Neuromorphic architectures with low energy barrier nanomagnetic devices have been attracting increasing interest over the past few years. More recently, a low barrier nanomagnet (LBNM)-based probabilistic device (p-bit) has been shown to be the basis of neuronal nodes in deep belief networks (DBNs). The LBNMs with perpendicular magnetic anisotropy (PMA) are analyzed and optimized in the interest of achieving stochasticity present in the learning system. In p-bit-based DBNs, several defects, such as variation of the nanomagnet diameter ( $\sigma d$ ), thickness ( $\sigma t_{f}$ ), and anisotropy field ( $\sigma H_{K}$ ), which results in alteration of the fluctuation speed of the p-bit’s nanomagnet can impair functionality.
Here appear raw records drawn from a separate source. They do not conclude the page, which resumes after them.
Definition len {A} (l : list A) : Z := Z.of_nat (length l).
Definition err : Type := option string.
(** A value or an error. *)
Definition result (A : Type) : Type := A + string.
Definition rbind {A B} (m : result A) (k : A -> result B) : result B :=
  match m with inl a => k a | inr e => inr e end.
Notation "'try!' x := m 'in' k" := (rbind m (fun x => k)) (at level 10, x name, m at level 100, k at level 200).
(** The first of two checks that fails. *)
Definition andthen (a b : err) : err := match a with Some e => Some e | None => b end.
Infix "&>" := andthen (at level 60, right associativity).
Definition require (b : bool) (message : string) : err := if b then None else Some message.
(** A check of each entry of a list, with its number from 1. *)
Fixpoint each {A} (check : Z -> A -> err) (i : Z) (l : list A) : err :=
  match l with [] => None | a :: l => check i a &> each check (i + 1) l end.

Definition Defaults : Config := {|
  c_AI := {| ai_Host := "127.0.0.1"; ai_Port := "11434"; ai_Token := "" |};
  c_Docker := {| docker_Host := "127.0.0.1"; docker_Port := "2375" |};
  c_HTTP := {| http_Host := "127.0.0.1"; http_Port := "8081" |};
  c_UDP := {| udp_Host := "127.0.0.1"; udp_Port := "9053" |};
  c_TCP := {| tcp_Host := "127.0.0.1"; tcp_Port := "9022" |};
  c_Kubelet := {| kl_Host := "127.0.0.1"; kl_Port := "10250"; kl_NodeName := "worker-01"; kl_TLSEnabled := None;
                  kl_TLSCertFile := ""; kl_TLSKeyFile := "" |};
  c_K8S := {| k_APIVersion := "v1.37"; k_SchemaOffline := false; k_IPBase := "10.42.0.0"; k_GenerateKubeSys := true;
              k_GenerateRand := false; k_Host := "127.0.0.1"; k_Port := "8080"; k_TLSEnabled := false; k_TLSCertFile := "";
              k_TLSKeyFile := ""; k_Namespaces := []; k_Honeytokens := []; k_TokenValues := []; k_TokenNames := [] |};
  c_RunMode := {| rm_RunMode := "k8s" |};
  c_Logging := {| lg_Format := "json"; lg_IncludeUserAgent := false; lg_TrustedProxyCIDRs := []; lg_Sinks := [] |};
|}.

(** ** The environment *)
Section environment.
Context `{UnicodeTables} `{RangeOrder} (LookupEnv : string -> option string).

Fixpoint firstSetEnv (keys : list string) : option string :=
  match keys with
  | [] => None
  | key :: keys =>
      match LookupEnv key with
      | Some value => if negb (String.eqb (trim_space value) "") then Some (trim_space value) else firstSetEnv keys
      | None => firstSetEnv keys
      end
  end.
Definition firstEnv (keys : list string) : string := default "" (firstSetEnv keys).
Definition setString (target : string) (keys : list string) : string := default target (firstSetEnv keys).
(** A variable that overrides a field when it is set. *)
Definition override {A} (current : A) (keys : list string) (parse : string -> result A) : result A :=
  match firstSetEnv keys with Some value => parse value | None => inl current end.
Definition env_bool (name : string) (value : string) : result bool :=
  match parse_bool value with Some b => inl b | None => inr ("invalid boolean for " +:+ name) end.

(** [splitList]: the cursor [start] moves past one comma a turn. *)
Fixpoint splitList_loop (fuel : nat) (value variable : string) (maxCount maxEntryBytes : Z) (start : nat) (values : list string)
    : result (list string) :=
  match fuel with
  | O => inl values
  | S fuel =>
      if (String.length value <? start)%nat then inl values
      else
        let end_ := match index_byte (chr 44) (str_drop start value) with
                    | None => String.length value
                    | Some e => (e + start)%nat
                    end in
        let part := trim_space (str_take (end_ - start) (str_drop start value)) in
        let continue values := if (end_ =? String.length value)%nat then inl values
                               else splitList_loop fuel value variable maxCount maxEntryBytes (end_ + 1) values in
        if String.eqb part "" then continue values
        else if len values =? maxCount then inr (variable +:+ " may contain at most " +:+ itoa maxCount +:+ " entries")
        else if maxEntryBytes <? slen part then inr (variable +:+ " entries may be at most " +:+ itoa maxEntryBytes +:+ " bytes")
        else continue (values ++ [part])
  end.
Definition splitList (value variable : string) (maxCount maxEntryBytes maxInputBytes : Z) : result (list string) :=
  if maxInputBytes <? slen value then inr (variable +:+ " exceeds the token-list size limit")
  else splitList_loop (S (S (String.length value))) value variable maxCount maxEntryBytes 0 [].

(** [parseEnvHoneytokens]: the pairs of one entry, then the entries. *)
Definition maxEnvBytes : Z := 64 * 2 ^ 10.
Fixpoint parse_pairs (index : Z) (pairs : list string) (fields : strmap) : result strmap :=
  match pairs with
  | [] => inl fields
  | pair_ :: pairs =>
      let malformed := "HELIX_K8S_HONEYTOKENS entry " +:+ itoa index +:+ " contains a malformed key=value pair" in
      match cut pair_ "=" with
      | None => inr malformed
      | Some (key, fieldValue) =>
          let key := trim_space key in
          if String.eqb key "" then inr malformed
          else match oget fields key with
               | Some _ => inr ("HELIX_K8S_HONEYTOKENS entry " +:+ itoa index +:+ " repeats a data key")
               | None => parse_pairs index pairs (oset fields key fieldValue)
               end
      end
  end.
Definition parse_entry (index : Z) (entry : string) : result K8SHoneytoken :=
  match cut entry ":" with
  | None => inr ("HELIX_K8S_HONEYTOKENS entry " +:+ itoa index +:+ " lacks a 'name:key=value' separator")
  | Some (head, data) =>
      let '(name, namespace) := match cut (trim_space head) "@" with
                                | Some (a, b) => (a, b)
                                | None => (trim_space head, "")
                                end in
      try! fields := parse_pairs index (split (chr 44) data) [] in
      inl {| ht_Name := name; ht_Namespace := namespace; ht_Type := ""; ht_Data := fields |}
  end.
Fixpoint parse_entries (entries : list string) (tokens : list K8SHoneytoken) : result (list K8SHoneytoken) :=
  match entries with
  | [] => inl tokens
  | entry :: entries =>
      let entry := trim_space entry in
      if String.eqb entry "" then parse_entries entries tokens
      else if maxHoneytokenCount <=? len tokens
      then inr ("HELIX_K8S_HONEYTOKENS may contain at most " +:+ itoa maxHoneytokenCount +:+ " entries")
      else try! token := parse_entry (len tokens + 1) entry in parse_entries entries (tokens ++ [token])
  end.
Definition parseEnvHoneytokens (value : string) : result (list K8SHoneytoken) :=
  if maxEnvBytes <? slen value then inr ("HELIX_K8S_HONEYTOKENS exceeds the " +:+ itoa maxEnvBytes +:+ "-byte limit")
  else
    try! tokens := parse_entries (split (chr 59) value) [] in
    if len tokens =? 0 then inr "HELIX_K8S_HONEYTOKENS contains no entries" else inl tokens.

(** ** Headers of sinks *)
Definition header_char (c : ascii) : bool :=
  isLowerAlphaNumeric (code c) || is_upper c || any_byte (Ascii.eqb c) "!#$%&'*+-.^_`|~".
Definition validSinkHeaderName (value : string) : bool := negb (String.eqb value "") && all_bytes header_char value.
Definition check_header (h : string * string) : err :=
  require (validSinkHeaderName h.1 && (slen h.1 <=? maxSinkHeaderNameBytes)) "sink headers contain an invalid name" &>
  require ((slen h.2 <=? maxSinkHeaderValueBytes) && negb (contains_any h.2 (String (chr 13) (str1 (chr 10)))))
    ("sink headers contain an invalid value for " +:+ go_quote h.1).
Definition validateSinkHeaders (headers : strmap) : err :=
  require (len headers <=? maxSinkHeaders) ("sink headers may contain at most " +:+ itoa maxSinkHeaders +:+ " entries") &>
  each (fun _ => check_header) 1 (range_entries 32 headers).
Fixpoint parse_headers (variable : string) (entries : list string) (headers : strmap) : result strmap :=
  match entries with
  | [] => inl headers
  | entry :: entries =>
      let entry := trim_space entry in
      if String.eqb entry "" then parse_headers variable entries headers
      else if maxSinkHeaders <=? len headers
      then inr (variable +:+ " may contain at most " +:+ itoa maxSinkHeaders +:+ " headers")
      else match cut entry ":" with
           | None => inr (variable +:+ " contains a malformed 'Name:Value' entry")
           | Some (name, headerValue) =>
               let name := trim_space name in
               if String.eqb name "" then inr (variable +:+ " contains a malformed 'Name:Value' entry")
               else parse_headers variable entries (oset headers name (trim_space headerValue))
           end
  end.
Definition parseEnvHeaders (value variable : string) : result strmap :=
  if maxEnvBytes <? slen value then inr (variable +:+ " exceeds the " +:+ itoa maxEnvBytes +:+ "-byte limit")
  else
    try! headers := parse_headers variable (split (chr 59) value) [] in
    match validateSinkHeaders headers with
    | Some e => inr (variable +:+ ": " +:+ e)
    | None => inl headers
    end.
In this article, the accuracy of p-bit-based DBNs is examined under variation of nanomagnet diameter, thickness, and anisotropy field for various tilt angles and temperatures. As evaluated for the MNIST data set for temperature and tilt angle of 300 K and 25°, accordingly, it is shown that the process variation (PV) of $\sigma d$ , $\sigma t_{f}$ , and $\sigma H_{K}$ can be tolerated up to 8%, 23%, and 25%, respectively. A new method is developed to control the fluctuation frequency of the output of a p-bit device by employing a feedback mechanism. The feedback can alleviate this PV sensitivity of p-bit-based DBNs. The compact and low complexity method, which is presented by introducing the self-compensating circuit, can alleviate the influences of PV in fabrication and practical implementation.